Comment juger-vous l’action de la ministre délégué à la Francophonie, Yamina Benguigui ?
Yamina Benguigui a adapté son action au budget qu’on lui a accordé… Il ne faut pas que la Francophonie soit le parent pauvre de la politique étrangère française. C’est un enjeu stratégique, ce n’est pas un luxe ou une nostalgie, c’est fondamental et doit même être un des fils conducteurs.
À propos du deuxième Forum des femmes francophones, qui s’est tenu cette année à Kinshasa, les 3 et 4 mars : le combat pour les droits des femmes n’est-il pas plutôt de la compétence de Najat Vallaud-Belkacem ?
Le combat pour les femmes est important. C’est vrai qu’il ne concerne pas exclusivement la Francophonie, mais Yamina Benguigui peut faire avancer ce combat parce qu’elle a vécu, en tant que femme, une histoire politique à la fois douloureuse et belle en Algérie. Elle est un beau porte-drapeau de ce combat, qui se mène aussi hors de nos frontières.
Que pensez-vous du bilan d’Abdou Diouf à la tête de l’OIF ? Et quel doit-être le profil de son successeur ?
L’OIF a été dirigée ces dernières années par deux grands hommes d’État (MM. Boutros Boutros-Ghali et Diouf), qui ont réussi à installer l’institution dans le paysage international. Elle est désormais mondialement connue, et présente sur les cinq continents. Je salue l’action d’Abdou Diouf. Notre rapport d’information est un bilan, mais aussi une adresse au gouvernement, et une contribution au sommet de Dakar.

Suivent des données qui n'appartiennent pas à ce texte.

(** * OpenCEP: the tree-based evaluation mechanism

    A shallow embedding of [misc/Utils.py] and
    [evaluation/TreeBasedEvaluationMechanism.py], and the properties of the
    partial-match stores, of the join, of expiration and of the two negation
    modes that are stated about them.

    Conventions.
    - [datetime] and [timedelta] values are integers (a number of ticks);
      [timedelta.max] is the constant [timedelta_max].  The range checks of
      Python's [datetime] arithmetic (OverflowError) are not modelled.
    - Python objects that are compared by identity (nodes, partial matches)
      carry an identifier; nodes live in a heap indexed by these identifiers.
    - A computation either returns, raises, blocks on an empty [Queue], or
      exceeds the recursion budget it was given. *)

From Stdlib Require Import ZArith Lia Bool List Sorted Permutation.
From stdpp Require Import base tactics option list sorting gmap strings.

Local Open Scope Z_scope.

(** ** Outcomes of a Python computation *)

Inductive exn : Type :=
| Exception
| IndexError
| NameError
| ValueError
| AttributeError
| NotImplementedError.

Inductive error : Type :=
| PyRaise (e : exn)   (* an exception propagates to the caller *)
| Blocks              (* [Queue.get] on an empty queue never returns *)
| NoFuel.             (* the recursion budget of the model is exhausted *)

Inductive Res (A : Type) : Type :=
| Ok (a : A)
| Err (e : error).
Arguments Ok {A} a.
Arguments Err {A} e.

Definition res_bind {A B} (r : Res A) (k : A -> Res B) : Res B :=
  match r with
  | Ok a => k a
  | Err e => Err e
  end.

Definition raise {A} (e : exn) : Res A := Err (PyRaise e).

Declare Scope res_scope.
Delimit Scope res_scope with res.
Notation "x <~ r ; k" := (res_bind r (fun x => k))
  (at level 20, r at level 100, k at level 200, only parsing) : res_scope.
Notation "' p <~ r ; k" := (res_bind r (fun x => match x with p => k end))
  (at level 20, p pattern, r at level 100, k at level 200, only parsing) : res_scope.

(** ** Python lists *)

Module PyList.

(** [l[i]] with Python's negative indices. *)
Definition getitem {A} (l : list A) (i : Z) : Res A :=
  let n := Z.of_nat (length l) in
  if (0 <=? i) && (i <? n) then
    match l !! Z.to_nat i with Some x => Ok x | None => raise IndexError end
  else if (- n <=? i) && (i <? 0) then
    match l !! Z.to_nat (n + i) with Some x => Ok x | None => raise IndexError end
  else raise IndexError.
(** * NetExec dashboard: aggregation, pagination, layout and command
      composition, embedded from [src/nxc/dashboard].

    Python [int] is [Z].  A [str] is a [string], the bytes of its UTF-8
    form: equality, concatenation and [join] are those of the bytes, the
    names of the protocols and the letters made of them are ASCII, and the
    methods that go by the Unicode tables ([lower], [upper], [strip]) are
    the operations of the class [PyStr].  A [dict] whose keys are fixed by
    the code is a record, a [dict] read with [.get] is a [gmap]; a [dict]
    whose insertion order is observed through [.values()] is an association
    list.  A Python exception is the [Raise] branch of [result]. *)

From Stdlib Require Import ZArith Lia Ascii String List Bool.
From stdpp Require Import base option list gmap strings pretty.

Import ListNotations.

(** ** Python values and exceptions *)

Inductive exn : Type :=
  | ZeroDivisionError
  | AttributeError
  | IndexError
  | TypeError
  | KeyError
  | OperationalError (msg : string)
  | ProgrammingError (msg : string).

Inductive result (A : Type) : Type :=
  | Ok (a : A)
  | Raise (e : exn).

Arguments Ok {A} a.
Arguments Raise {A} e.

#[global] Instance exn_eq_dec : EqDecision exn.
Proof. solve_decision. Defined.

#[global] Instance result_eq_dec {A : Type} `{EqDecision A} : EqDecision (result A).
Proof. solve_decision. Defined.

Definition is_ok {A : Type} (r : result A) : bool :=
  match r with
  | Ok _ => true
  | Raise _ => false
  end.
#[local] Abbreviation node := (tree !!! n).
#[local] Abbreviation fidn := (RegTree.SplitIndex (tree !!! n)).
#[local] Abbreviation mine := (filter (λ e : Entry F, index e = r)).
(* the node the instance is on when [seen] are its entries met so far in
   the columns of the feature of the split *)
#[local] Abbreviation at_ := (λ seen : list (Entry F),
  match head seen with
  | Some e => child_for (tree !!! n) (Some (fvalue e))
  | None => Z.of_nat n
  end).

Lemma child_for_fresh v : fresh_leaf_at tree (child_for node v).
Proof.
  unfold child_for. destruct v as [v|];
    [destruct (Fltb _ _) | destruct (RegTree.DefaultLeft _)]; done.
Qed.

Lemma nondefault_entry_row fid p e seen :
  (r < length p)%nat →
  DecodePosition p r = at_ seen →
  DecodePosition (nondefault_entry tree fid p e) r
  = at_ (seen ++ if decide (fid = fidn) then mine [e] else []).
Proof.
  intros Hlt Hat. destruct seen as [|e0 seen]; cbv beta in *; cbn [head app] in *.
  - destruct (decide (index e = r)) as [Hidx|Hidx].
    + rewrite filter_cons_True, filter_nil by done.
      unfold nondefault_entry. rewrite Hidx, Hat, Nat2Z.id, Hinner. simpl.
      destruct (Nat.eqb_spec fidn fid) as [Heq|Hneq].
      * rewrite decide_True by done. simpl.
        destruct (Fltb _ _); apply DecodePosition_SetEncodePosition;
          first [done | apply Hleft | apply Hright].
      * rewrite decide_False by done. simpl. done.
    + rewrite filter_cons_False, filter_nil by done.
      rewrite (DecodePosition_ext _ p) by (apply nondefault_entry_other; congruence).
      rewrite Hat. by destruct (decide _).
  - rewrite (DecodePosition_ext _ p); [done|].
    apply nondefault_entry_leaf. rewrite Hat.
    apply (child_for_fresh (Some (fvalue e0))).
Qed.

Lemma column_row fid col p seen :
  (r < length p)%nat →
  DecodePosition p r = at_ seen →
  DecodePosition (foldl (nondefault_entry tree fid) p col) r
  = at_ (seen ++ if decide (fid = fidn) then mine col else []).
Proof.
  revert p seen. induction col as [|e col IH]; intros p seen Hlt Hat; simpl.
  - rewrite filter_nil. destruct (decide _); by rewrite app_nil_r.
  - rewrite (IH _ (seen ++ if decide (fid = fidn) then mine [e] else []));
      [|by rewrite nondefault_entry_length | by apply nondefault_entry_row].
    f_equal. f_equal. rewrite <- app_assoc. f_equal.
    destruct (decide (fid = fidn)); [|done].
    by rewrite <- filter_app.
Qed.

Lemma columns_row (batch : list (list (Entry F))) fs p seen :
  NoDup fs →
  (r < length p)%nat →
  DecodePosition p r = at_ seen →
  DecodePosition
    (foldl (λ p fid, foldl (nondefault_entry tree fid) p (batch !!! fid)) p fs) r
  = at_ (seen ++ if decide (fidn ∈ fs) then mine (batch !!! fidn) else []).
Proof.
  intros Hnd. revert p seen.
  induction Hnd as [|fid fs Hfid Hnd IH]; intros p seen Hlt Hat; cbn [foldl].
  - rewrite decide_False by apply not_elem_of_nil. by rewrite app_nil_r.
  - rewrite (IH _ (seen ++ if decide (fid = fidn) then mine (batch !!! fid) else []));
      [|by rewrite column_length | by apply column_row].
    f_equal. f_equal. rewrite <- app_assoc. f_equal.
    destruct (decide (fid = fidn)) as [->|Hne].
    + rewrite (decide_False (P := fidn ∈ fs)) by done.
      rewrite decide_True by (by left). by rewrite app_nil_r.
    + cbn [app]. destruct (decide (fidn ∈ fs)).
      * by rewrite decide_True by (by right).
      * rewrite decide_False; [done|]. intros [?|?]%elem_of_cons; congruence.
Qed.

Lemma batches_row (batches : list (list (list (Entry F)))) fs p seen :
  NoDup fs → fidn ∈ fs →
  (r < length p)%nat →
  DecodePosition p r = at_ seen →
  DecodePosition
    (foldl (λ p batch,
              foldl (λ p fid, foldl (nondefault_entry tree fid) p (batch !!! fid))
                p fs) p batches) r
  = at_ (seen ++ mine (concat ((λ batch, batch !!! fidn) <$> batches))).
Proof.
  intros Hnd Hin. revert p seen.
  induction batches as [|batch batches IH]; intros p seen Hlt Hat; cbn [foldl].
  - by rewrite fmap_nil, concat_nil, filter_nil, app_nil_r.
  - rewrite fmap_cons, concat_cons.
    rewrite (IH _ (seen ++ mine (batch !!! fidn)));
      [|by rewrite columns_length|].
    + by rewrite <- app_assoc, <- filter_app.
    + rewrite (columns_row batch fs p seen) by done.
      by rewrite decide_True by done.
Qed.

Lemma elem_of_sort_unique (l : list nat) x : x ∈ sort_unique l ↔ x ∈ l.
Proof.
  unfold sort_unique. by rewrite merge_sort_Permutation, elem_of_remove_dups.
Qed.

Lemma NoDup_sort_unique (l : list nat) : NoDup (sort_unique l).
Proof.
  unfold sort_unique. rewrite merge_sort_Permutation. apply NoDup_remove_dups.
Qed.

Lemma SetNonDefaultPosition_row qexpand batches position_ :
  n ∈ qexpand →
  (r < length position_)%nat →
  DecodePosition position_ r = Z.of_nat n →
  DecodePosition (SetNonDefaultPosition qexpand batches tree position_) r
  = match first_value batches fidn r with
    | Some v => child_for node (Some v)
    | None => Z.of_nat n
    end.
Proof.
  intros Hin Hlt Hat. unfold SetNonDefaultPosition.
  rewrite (batches_row batches _ position_ []); [| | |done|done].
  - unfold first_value. simpl. by destruct (head _).
  - apply NoDup_sort_unique.
  - apply elem_of_sort_unique, list_elem_of_fmap. exists node. split; [done|].
    apply list_elem_of_filter. split; [done|].
    apply list_elem_of_fmap. by exists n.
Qed.

(* the second phase, for an instance that is still on the node *)
Lemma reset_rows_pending rowset position_ p' :
  reset_rows tree rowset position_ = Some p' →
  DecodePosition position_ r = Z.of_nat n →
  if bool_decide (r ∈ rowset)
  then DecodePosition p' r = child_for node None
  else DecodePosition p' r = Z.of_nat n.
Proof.
  revert position_.
  induction rowset as [|ridx rowset IH]; intros p Hrows Hpre; simpl in Hrows.
  - by injection Hrows as <-.
  - destruct (reset_row tree p ridx) as [p1|] eqn:Hrow; [|done].
    destruct (decide (ridx = r)) as [->|Hne].
    + rewrite bool_decide_eq_true_2 by (by left).
      assert (Hp1 : DecodePosition p1 r = child_for node None).
      { unfold reset_row in Hrow. case_bool_decide as Hlt; [|done].
        rewrite Hpre, Nat2Z.id, Hinner in Hrow. unfold child_for.
        destruct (RegTree.DefaultLeft node); injection Hrow as <-;
          apply DecodePosition_SetEncodePosition;
          first [done | apply Hleft | apply Hright]. }
      destruct (reset_rows_leaf rowset p1 p' r Hrows) as [Hd _].
      { rewrite Hp1. apply (child_for_fresh None). }
      by rewrite Hd.
    + pose proof (reset_row_other p ridx p1 r Hrow Hne) as Heq.
      specialize (IH p1 Hrows).
      rewrite (DecodePosition_ext _ _ _ Heq) in IH. specialize (IH Hpre).
      rewrite (bool_decide_ext (r ∈ ridx :: rowset) (r ∈ rowset)); [done|].
      rewrite elem_of_cons. split; [by intros [?|?] | by right].
Qed.
(** * python-sscha: the [Ensemble] class of [Modules/Ensemble.py]

    A shallow embedding of the ensemble store, the importance-sampling
    reweighting, the weighted estimators and the free-energy gradient.

    Conventions of the embedding.
    - A Python [float] / numpy [float64] is a real number of [R]: rounding
      and overflow are outside the model. The gradient computation, which
      divides by zero on its own data, works in the reals extended with the
      infinities and NaN.
    - A numpy array is a shape together with its row-major data.
    - An attribute that the code binds first to the Python list [[]] and later
      to a numpy array is a value of the tagged union [pyobj].
    - A method is a function from the object's state to an outcome and the
      state it leaves behind; an exception keeps the mutations already made.
    - The collaborators of [cellconstructor] (structures, dynamical matrices,
      the file readers of numpy) are parameters of the development. *)

From Stdlib Require Import String Ascii DecimalString.
From Stdlib Require Import Reals Lra Lia ZArith Bool Arith List.
Import ListNotations.

Local Open Scope nat_scope.

(** ** Exceptions and outcomes *)

Inductive exn : Type :=
| IOError (msg : string)
| IndexError (msg : string)
| TypeError (msg : string)
| ValueError (msg : string)
| KeyError (msg : string)
| External (code : nat).

Definition result (A : Type) : Type := (exn + A)%type.

Definition ok {A : Type} (x : A) : result A := inr x.
Definition raise {A : Type} (e : exn) : result A := inl e.

Definition rbind {A B : Type} (r : result A) (k : A -> result B) : result B :=
  match r with
  | inl e => inl e
  | inr x => k x
  end.

Notation "'let?' x ':=' r 'in' k" := (rbind r (fun x => k))
  (at level 10, x pattern, r at level 100, k at level 200).

(** ** Sums of reals *)

Definition Rsum (l : list R) : R := fold_right Rplus 0%R l.

Definition Rsum_over (n : nat) (f : nat -> R) : R := Rsum (map f (seq 0 n)).

(** ** numpy arrays *)

Module Np.

Record ndarray : Type := mkarr { shape : list nat; data : list R }.

Definition size_of (sh : list nat) : nat := fold_right Nat.mul 1 sh.

Definition wf (a : ndarray) : Prop := length (data a) = size_of (shape a).

(** [np.zeros(shape)], [np.ones(shape)] and a 0-dimensional scalar. *)
Definition zeros (sh : list nat) : ndarray := mkarr sh (repeat 0%R (size_of sh)).
Definition ones (sh : list nat) : ndarray := mkarr sh (repeat 1%R (size_of sh)).
Definition scalar (x : R) : ndarray := mkarr [] [x].

(** [np.sum(a)] with no axis: the sum of every entry. *)
Definition sum (a : ndarray) : R := Rsum (data a).

(** Row-major multi-indices. *)
Fixpoint unravel (sh : list nat) (k : nat) : list nat :=
  match sh with
  | [] => []
  | _ :: sh' => (k / size_of sh') :: unravel sh' (k mod size_of sh')
  end.

Fixpoint ravel (sh idx : list nat) : nat :=
  match sh, idx with
  | _ :: sh', i :: idx' => i * size_of sh' + ravel sh' idx'
  | _, _ => 0
  end.

(** Broadcasting: shapes are aligned on the right, an axis of length 1 is
    stretched, and an index along a stretched axis reads entry 0. *)
Definition pad (sh : list nat) (n : nat) : list nat :=
  repeat 1 (n - length sh) ++ sh.

Fixpoint clip (sh idx : list nat) : list nat :=
  match sh, idx with
  | d :: sh', i :: idx' => (if d =? 1 then 0 else i) :: clip sh' idx'
  | _, _ => []
  end.

Fixpoint bshape (pa pb : list nat) : option (list nat) :=
  match pa, pb with
  | [], [] => Some []
  | a :: pa', b :: pb' =>
      match bshape pa' pb' with
      | None => None
      | Some r =>
          if a =? b then Some (a :: r)
          else if a =? 1 then Some (b :: r)
          else if b =? 1 then Some (a :: r)
          else None
      end
  | _, _ => None
  end.

Definition broadcast_shapes (sa sb : list nat) : option (list nat) :=
  let n := Nat.max (length sa) (length sb) in
  bshape (pad sa n) (pad sb n).

(** Entry [k] (row-major, in the result shape [rs]) of [a] broadcast to [rs]. *)
Definition bget (a : ndarray) (rs : list nat) (k : nat) : R :=
  let pa := pad (shape a) (length rs) in
  nth (ravel pa (clip pa (unravel rs k))) (data a) 0%R.
(** * Style-transfer pipeline and length-constrained refinement loop

    A shallow embedding of [genai_1_24.py] (request validation, prompt
    construction, dispatch and reply extraction) and of [main.py] (word
    counting, the bounded refinement loop and letter formatting), with the
    properties of their specification stated and proved over it. *)

From Stdlib Require Import String Ascii List ZArith NArith Bool Lia.
Import ListNotations.

Set Implicit Arguments.

(* ===================================================================== *)
(** ** Python strings *)
(* ===================================================================== *)

(** A Python [str] is a sequence of Unicode code points; [len] is the
    number of code points, not of bytes. *)
Module PyStr.

Definition codepoint := N.
Definition str := list codepoint.

(** [len(s)] *)
Definition len (s : str) : Z := Z.of_nat (length s).

(** [s == ''] *)
Definition is_empty (s : str) : bool :=
  match s with
  | [] => true
  | _ :: _ => false
  end.

(** Decoding of the UTF-8 bytes of a literal, so that the source's string
    literals can be written as they are. [need] continuation bytes are still
    expected and [acc] holds the bits read so far. *)
Fixpoint utf8_go (need : nat) (acc : N) (bs : list N) : str :=
  match bs with
  | [] => []
  | b :: bs' =>
      match need with
      | O =>
          if (b <? 128)%N then b :: utf8_go 0 0 bs'
          else if (b <? 224)%N then utf8_go 1 (b - 192) bs'
          else if (b <? 240)%N then utf8_go 2 (b - 224) bs'
          else utf8_go 3 (b - 240) bs'
      | S O => (acc * 64 + (b - 128))%N :: utf8_go 0 0 bs'
      | S n => utf8_go n (acc * 64 + (b - 128)) bs'
      end
  end.

Definition of_string (s : string) : str :=
  utf8_go 0 0 (map N_of_ascii (list_ascii_of_string s)).

Arguments of_string s%_string : simpl never.

(** Code points of the characters the source names by escapes. *)
Definition LF : codepoint := 10%N.      (* "\n" *)
Definition SPACE : codepoint := 32%N.   (* " " *)
Definition QUOTE : codepoint := 34%N.   (* the double quote *)

(** [str.isspace] on one character: the Unicode white space of CPython
    ([_PyUnicode_IsWhitespace]). *)
Definition isspace (c : codepoint) : bool :=
  ((9 <=? c) && (c <=? 13) || (28 <=? c) && (c <=? 32)
   || (c =? 133) || (c =? 160) || (c =? 5760)
   || (8192 <=? c) && (c <=? 8202)
   || (c =? 8232) || (c =? 8233) || (c =? 8239) || (c =? 8287)
   || (c =? 12288))%N.

(** [s.lstrip()], [s.rstrip()] and [s.strip()] with no argument. *)
Fixpoint lstrip (s : str) : str :=
  match s with
  | [] => []
  | c :: s' => if isspace c then lstrip s' else s
  end.

Definition rstrip (s : str) : str := rev (lstrip (rev s)).

Definition strip (s : str) : str := rstrip (lstrip s).

(** [not l] for a list [l]. *)
Definition is_empty_list {A} (l : list A) : bool :=
  match l with
  | [] => true
  | _ :: _ => false
  end.

(** [s.replace(a, b)] for one-character [a] and [b]. *)
Definition replace_char (a b : codepoint) (s : str) : str :=
  map (fun c => if (c =? a)%N then b else c) s.

(** More code points the sources name by escapes. *)
Definition CR : codepoint := 13%N.      (* "\r" *)
Definition ESC : codepoint := 27%N.     (* "\033" *)

(** [a == b] on strings. *)
Definition eqb (a b : str) : bool :=
  if list_eq_dec N.eq_dec a b then true else false.

(** The line boundaries of [str.splitlines]: LF, VT, FF, CR, FS, GS, RS,
    NEL, LS and PS. *)
Definition is_linebreak (c : codepoint) : bool :=
  ((10 <=? c) && (c <=? 13) || (28 <=? c) && (c <=? 30)
   || (c =? 133) || (c =? 8232) || (c =? 8233))%N.

(** [s.splitlines()]: a line ends at a line boundary, CR LF counting as
    one; the boundaries are dropped and a final boundary opens no empty
    line. [cur] is the line being read, in reverse. *)
Fixpoint splitlines_from (cur : str) (s : str) : list str :=
  match s with
  | [] =>
      match cur with
      | [] => []
      | _ :: _ => [rev cur]
      end
  | c :: s' =>
      if is_linebreak c then
        rev cur ::
        (if (c =? CR)%N then
           match s' with
           | c' :: s'' =>
               if (c' =? LF)%N then splitlines_from [] s''
               else splitlines_from [] s'
           | [] => splitlines_from [] s'
           end
         else splitlines_from [] s')
      else splitlines_from (c :: cur) s'
  end.

Definition splitlines (s : str) : list str := splitlines_from [] s.

(** [sep.join(l)] *)
Fixpoint join (sep : str) (l : list str) : str :=
  match l with
  | [] => []
  | x :: rest =>
      match rest with
      | [] => x
      | _ :: _ => x ++ sep ++ join sep rest
      end
  end.

End PyStr.
Import PyStr.

Abbreviation lit := of_string.

(* ===================================================================== *)
(** ** Python values, exceptions and the effect monad *)
(* ===================================================================== *)

(** The values [inference] can receive. [VPipeline] is an instance of
    [TextGenerationPipeline]; [VObject] is an instance of any other class,
    callable or not. *)
#[local] Unset Elimination Schemes.
Inductive PyVal : Type :=
| VNone
| VBool (b : bool)
| VInt (z : Z)
| VStr (s : str)
| VList (l : list PyVal)
| VPipeline
| VObject (class_name : string) (callable : bool).
#[local] Set Elimination Schemes.

(** [isinstance(v, str)], [isinstance(v, list)] and
    [isinstance(v, TextGenerationPipeline)]. *)
Definition isinstance_str (v : PyVal) : bool :=
  match v with VStr _ => true | _ => false end.

Definition isinstance_list (v : PyVal) : bool :=
  match v with VList _ => true | _ => false end.

Definition isinstance_TextGenerationPipeline (v : PyVal) : bool :=
  match v with VPipeline => true | _ => false end.

Inductive ExcClass : Type :=
| TypeError
| ValueError
| IndexError
| OtherError (name : string).

Record Exception : Type := mkExc { exc_class : ExcClass; exc_msg : str }.

(** A computation over a store [St] that returns a value or raises; the
    store survives a raise, as a Python object does. *)
Definition M (St A : Type) : Type := St -> (Exception + A) * St.

Definition ret {St A} (a : A) : M St A := fun st => (inr a, st).

Definition raise {St A} (e : Exception) : M St A := fun st => (inl e, st).

Definition bind {St A B} (c : M St A) (k : A -> M St B) : M St B :=
  fun st =>
    match c st with
    | (inr a, st') => k a st'
    | (inl e, st') => (inl e, st')
    end.

(** A pure step that may raise. *)
Definition lift {St A} (r : Exception + A) : M St A := fun st => (r, st).

Notation "x <- c ;; k" := (bind c (fun x => k))
  (at level 61, c at next level, right associativity).

(* ===================================================================== *)
(** ** genai_1_24.py *)
(* ===================================================================== *)

Module genai_1_24.
(** An outcome that lets the loop go on, and one that throws. *)
Definition calm (o : DiffOutcome) : bool :=
  match o with
  | DiffNotOk | DiffData _ _ _ _ => true
  | DiffThrows | DiffBodyFails => false
  end.

Definition hasSheets (job : string * ComparisonEntry * ComparisonEntry) : bool :=
  let '(_, doc1, doc2) := job in
  match entry_sheet doc1, entry_sheet doc2 with
  | Some _, Some _ => true
  | _, _ => false
  end.

(** The code and the two document ids of an iteration, a request and a
    result. *)
Definition jobKey (job : string * ComparisonEntry * ComparisonEntry)
  : string * Z * Z :=
  let '(code, doc1, doc2) := job in
  (code, entry_documentId doc1, entry_documentId doc2).

Definition requestKey (r : DiffRequest) : string * Z * Z :=
  (req_sheetCode r, document1Id r, document2Id r).

Definition resultKey (r : DiffResult) : string * Z * Z :=
  (res_sheetCode r, fst (res_document1 r), fst (res_document2 r)).

Definition sample_state : State :=
  mkState None sample_documents sample_sheets
          (default [] (analyzeSheetComparisons sample_sheets sample_documents))
          [] false None false.

(** The request an iteration sends, if reading its sheets does not
    throw. *)
Definition requestOf (projectId : string)
    (job : string * ComparisonEntry * ComparisonEntry) : option DiffRequest :=
  let '(code, doc1, doc2) := job in
  match entry_sheet doc1, entry_sheet doc2 with
  | Some s1, Some s2 =>
      Some (mkDiffRequest projectId code (sheet_id s1) (sheet_id s2)
                          (entry_documentId doc1) (entry_documentId doc2))
  | _, _ => None
  end.


(** A server that answers every request but the one for documents 10
    and 11, on which the connection fails. *)
Definition sample_respond (r : DiffRequest) : DiffOutcome :=
  if ((document1Id r =? 10) && (document2Id r =? 11))%Z then DiffThrows
  else DiffData (Some 3%Z) None (Some 1%Z) (Some "/diffs/out.png").

Definition sample_respond_ok (r : DiffRequest) : DiffOutcome :=
  if (document1Id r =? 10)%Z then DiffNotOk
  else DiffData (Some 3%Z) None (Some 1%Z) (Some "/diffs/out.png").




End VersionControl.

(** ** The new-project dialog of the dashboard *)

Module ProjectCreation.
Import ProjectsDashboard JSString.
Local Open Scope list_scope.

(** The outcome of the POST: [fetch] throws, the response is not ok, the
    body cannot be read (or is [null]), or it is the project given. *)
Inductive CreateOutcome :=
| CreateThrows
| CreateNotOk
| CreateBodyFails
| CreateData (newProject : RawProject).

(** [createNewProject], with the text of the name field, and
    [toLocaleDateString] standing for
    [new Date(date).toLocaleDateString('en-US', {...})].  It returns the
    dashboard and whether the request was sent; on success it also
    empties the name field and closes the dialog, which are not part of
    [Dashboard]. *)
Definition createNewProject (toLocaleDateString : string -> string)
    (newProjectName : jsstring) (outcome : CreateOutcome) (d : Dashboard)
  : Dashboard * bool :=
  match trim newProjectName with
  | [] => (d, false)
  | _ =>
      match outcome with
      | CreateData newProject =>
          (setProjects
             (projects d ++
              [mkProject (raw_id newProject) (raw_name newProject)
                         (toLocaleDateString (raw_date newProject)) 0])
             d,
           true)
      | _ => (d, true)
      end
  end.

(** What can happen to the dashboard: an event of the cards and dialogs
    modelled in [ProjectsDashboard], or the Create button. *)
Inductive Action :=
| Card (e : Event)
| Create (newProjectName : jsstring) (outcome : CreateOutcome).

Definition act (toLocaleDateString : string -> string) (a : Action)
    (d : Dashboard) : Dashboard :=
  match a with
  | Card e => fst (step e d)
  | Create name outcome =>
      fst (createNewProject toLocaleDateString name outcome d)
  end.

Definition session (toLocaleDateString : string -> string)
    (actions : list Action) (d : Dashboard) : Dashboard :=
  fold_left (fun d a => act toLocaleDateString a d) actions d.

(** The id and name of every project that a response of the session
    listed or returned; the create request is sent for a name that is
    not blank. *)
Definition fetched (actions : list Action) : list (Z * string) :=
  flat_map (fun a =>
              match a with
              | Card (Loaded (FetchData data)) =>
                  map (fun p => (raw_id p, raw_name p)) data
              | Create name (CreateData p) =>
                  match trim name with
                  | [] => []
                  | _ => [(raw_id p, raw_name p)]
                  end
              | _ => []
              end)
           actions.

End ProjectCreation.

(** ** The project page *)

Module ProjectPage.
Import VersionControl.
Local Open Scope list_scope.

(** The page's [Sheet], [Document] and [Project] are those of the
    version-control page (its [Sheet] has no [svgPath]). *)
Record State := mkState {
  project : option Project;
  documents_ : list Document;
  selectedDocumentId : option Z;
  sheets : list Sheet;
  isLoading : bool;
  error : option string
}.

Definition initialState : State := mkState None [] None [] true None.

Definition onLoadError (st : State) : State :=
  mkState (project st) (documents_ st) (selectedDocumentId st) (sheets st)
          false (Some "Failed to load project data").

(** [fetchProjectData]: what is set before a request fails stays set. *)
Definition fetchProjectData (r1 : ProjectOutcome) (r2 : ListOutcome Document)
    (r3 : ListOutcome Sheet) (st : State) : State :=
  let st0 := mkState (project st) (documents_ st) (selectedDocumentId st)
                     (sheets st) true (error st) in
  match r1 with
  | ProjectData projectData =>
      let st1 := mkState projectData (documents_ st0) (selectedDocumentId st0)
                         (sheets st0) true (error st0) in
      match r2 with
      | ListData documentsData =>
          let fetchedDocuments := default [] documentsData in
          let st2 :=
            mkState (project st1) fetchedDocuments
                    (match fetchedDocuments with
                     | first :: _ => Some (doc_id first)
                     | [] => selectedDocumentId st1
                     end)
                    (sheets st1) true (error st1) in
          match r3 with
          | ListData sheetsData =>
              mkState (project st2) (documents_ st2) (selectedDocumentId st2)
                      (default [] sheetsData) false None
          | _ => onLoadError st2
          end
      | _ => onLoadError st1
      end
  | _ => onLoadError st0
  end.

C’est une nouvelle phase qui s’ouvre, il est temps de recentrer l’action de l’OIF sur de grands projets, autour de la langue : nous avons besoin aujourd’hui d’une consolidation, de convergences, pour ancrer durablement notre langue commune dans la mondialisation. Dès lors, je ne crois pas qu’il faut aujourd’hui miser sur un ancien chef d’État pour diriger l’OIF. Le candidat idéal devra être disponible pour parvenir à mobiliser sur ces projets le premier cercle des pays francophones. Car, enfin, quel sens aurait une union fondée sur la langue et dont la majorité des membres ne la parleraient pas ? En francophonie comme ailleurs, il fait du sens et de la cohérence.